> _WHAT THE EXERCISE ASKS_: Take every line containing "handle" from the material and copy it.

> _DATASET EXTRACT_:
_ _ _ _ _ _ _

(* ===== verification/Api.v ===== *)
(** * The C interface (src/include/rtsp_forward.h, src/src/api/rtsp_forward.cc)

    A handle is a pointer to the internal structure, whose [impl] is a pointer to
    the server: both may be null.  A [const char*] argument is the bytes before
    its terminator.  The outcome of each [new (std::nothrow)] is an argument.  The
    identifier of the logging module (src/src/util/log.h) is here too. *)
From S2P Require Import Prelude Status OrderedMap Kernel SampleKernel ByteQueue RingBuf.
From S2P Require Import FdGuard Owner Sock Epoll Conn Forwarder Session Server ServerInv Serving.

Definition RTSP_OK : Z := 0.
Definition RTSP_ERROR : Z := -1.
Definition RTSP_INVALID_ARGUMENT : Z := -2.
Definition RTSP_NETWORK_ERROR : Z := -3.
Definition RTSP_CLOSED : Z := -4.
Definition RTSP_BUFFER_FULL : Z := -5.
Definition RTSP_PARSE_ERROR : Z := -6.
Definition RTSP_NOT_IMPLEMENTED : Z := -7.
Definition RTSP_TIMEOUT : Z := -8.
Definition RTSP_LIMIT_EXCEEDED : Z := -9.
Definition RTSP_OUT_OF_MEMORY : Z := -10.
Definition RTSP_ALREADY_STARTED : Z := -11.
Definition RTSP_NOT_STARTED : Z := -12.
Definition RTSP_UNSUPPORTED_TRANSPORT : Z := -13.
Definition RTSP_INTERNAL_ERROR : Z := -14.

Record RtspForwardConfig := mkConfig {
  cfg_port : Z;
  cfg_ip : option bytes;
  cfg_max_sessions : Z;
  cfg_buffer_size : Z;
  cfg_sdp_content : option bytes;
  cfg_connection_timeout_sec : Z;
  cfg_session_timeout_sec : Z;
}.

Definition handle (Q : Type) : Type := option (option (rtsp_server Q)).

(** ** The logging module and the version

    [GetLogModuleId] keeps the identifier in a static variable of the function,
    here [id]; [log_kit_register] is the logging library's.  The build provides the
    version, the compiler the date and time. *)
Section identity.
Variable log_kit_register : bytes -> Z.

Definition GetLogModuleId (id : option Z) : Z * option Z :=
  match id with
  | Some i => (i, id)
  | None => let i := log_kit_register (lit "rtsp_forward") in (i, Some i)
  end.

Definition rtsp_forward_get_log_module_id (id : option Z) : Z * option Z := GetLogModuleId id.

(** The identifier does not change once it is given. *)
Lemma module_id_stable id :
  let '(i, id1) := rtsp_forward_get_log_module_id id in
  rtsp_forward_get_log_module_id id1 = (i, id1).
Proof. by destruct id. Qed.
End identity.

Definition rtsp_forward_version_string (version date time : bytes) : bytes :=
  version ++ lit " Built at " ++ date ++ lit " " ++ time.

Section api.
Context `{K : Kernel} {Q : Type} `{BQ : !ByteQueue Q}.
Implicit Types h : handle Q.
Implicit Types v : rtsp_server Q.

(** The part of [rtsp_forward_create] from the first allocation on; the code and
    what is stored in [*server]. *)
Definition create_server (ip : bytes) (port max_sessions buffer_size : Z)
    (sdp_content : option bytes) (connection_timeout_sec session_timeout_sec : Z)
    (internal_ok impl_ok : bool) : Z * handle Q :=
  if negb internal_ok then (RTSP_OUT_OF_MEMORY, None)
  else if negb impl_ok then (RTSP_OUT_OF_MEMORY, None)
  else
    let v := RtspServer.RtspServer ip port max_sessions buffer_size connection_timeout_sec
               session_timeout_sec in
    let v := match sdp_content with Some sdp => RtspServer.SetSdp v sdp | None => v end in
    (RTSP_OK, Some (Some v)).

(** [server] tells whether the out pointer is non-null; the second result is what
    is stored through it. *)
Definition rtsp_forward_create (server : bool) (config : option RtspForwardConfig)
    (internal_ok impl_ok : bool) : Z * option (handle Q) :=
  if negb server then (RTSP_INVALID_ARGUMENT, None)
  else
    let invalid := (RTSP_INVALID_ARGUMENT, Some None) in
    let stored (r : Z * handle Q) := (fst r, Some (snd r)) in
    match config with
    | None =>
      stored (create_server kDefaultBindIp kDefaultPort kDefaultMaxSessions kDefaultBufferSize
                None kDefaultConnectionTimeoutSec kDefaultSessionTimeoutSec internal_ok impl_ok)
    | Some c =>
      let ip := default kDefaultBindIp (cfg_ip c) in
      if (cfg_port c <=? 0) || (65535 <? cfg_port c) then invalid
      else if cfg_max_sessions c <=? 0 then invalid
      else if cfg_buffer_size c =? 0 then invalid
      else if cfg_connection_timeout_sec c <? 0 then invalid
      else if cfg_session_timeout_sec c <? 0 then invalid
      else
        stored (create_server ip (cfg_port c) (cfg_max_sessions c) (cfg_buffer_size c)
                  (cfg_sdp_content c) (cfg_connection_timeout_sec c)
                  (cfg_session_timeout_sec c) internal_ok impl_ok)
    end.

Definition rtsp_forward_destroy h : M Z :=
  match h with
  | None => mret RTSP_INVALID_ARGUMENT
  | Some None => mret RTSP_OK
  | Some (Some v) => _ ← RtspServer.destroy v; mret RTSP_OK
  end.

Definition start_code (st : status) : Z :=
  if Status.ok st then RTSP_OK
  else match Status.code st with
  | kInvalidArgument => RTSP_INVALID_ARGUMENT
  | kNetworkError => RTSP_NETWORK_ERROR
  | _ => RTSP_ERROR
  end.

Definition rtsp_forward_start h : M (Z * handle Q) :=
  match h with
  | Some (Some v) =>
    if RtspServer.IsRunning v then mret (RTSP_ALREADY_STARTED, h)
    else '(st, v) ← RtspServer.Start v; mret (start_code st, Some (Some v))
  | _ => mret (RTSP_INVALID_ARGUMENT, h)
  end.

Definition rtsp_forward_stop h : M (Z * handle Q) :=
  match h with
  | Some (Some v) =>
    if negb (RtspServer.IsRunning v) then mret (RTSP_NOT_STARTED, h)
    else v ← RtspServer.Stop v; mret (RTSP_OK, Some (Some v))
  | _ => mret (RTSP_INVALID_ARGUMENT, h)
  end.

(** Bounded to [n] turns of the event loop *)
Definition rtsp_forward_run (n : nat) h : M (Z * handle Q) :=
  match h with
  | Some (Some v) =>
    if negb (RtspServer.IsRunning v) then mret (RTSP_NOT_STARTED, h)
    else v ← RtspServer.Run n v; mret (RTSP_OK, Some (Some v))
  | _ => mret (RTSP_INVALID_ARGUMENT, h)
  end.

Definition send_code (st : status) : Z :=
  if Status.ok st then RTSP_OK
  else match Status.code st with
  | kInvalidArgument => RTSP_INVALID_ARGUMENT
  | kBufferFull => RTSP_BUFFER_FULL
  | kLimitExceeded => RTSP_LIMIT_EXCEEDED
  | kFailedPrecondition => RTSP_NOT_STARTED
  | _ => RTSP_ERROR
  end.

_ _ _ _ _ _ _

> _RESPONSE TO THE TASK_:
    A handle is a pointer to the internal structure, whose [impl] is a pointer to
Definition handle (Q : Type) : Type := option (option (rtsp_server Q)).
Implicit Types h : handle Q.
    (internal_ok impl_ok : bool) : Z * handle Q :=
    (internal_ok impl_ok : bool) : Z * option (handle Q) :=
    let stored (r : Z * handle Q) := (fst r, Some (snd r)) in
Definition rtsp_forward_start h : M (Z * handle Q) :=
Definition rtsp_forward_stop h : M (Z * handle Q) :=
Definition rtsp_forward_run (n : nat) h : M (Z * handle Q) :=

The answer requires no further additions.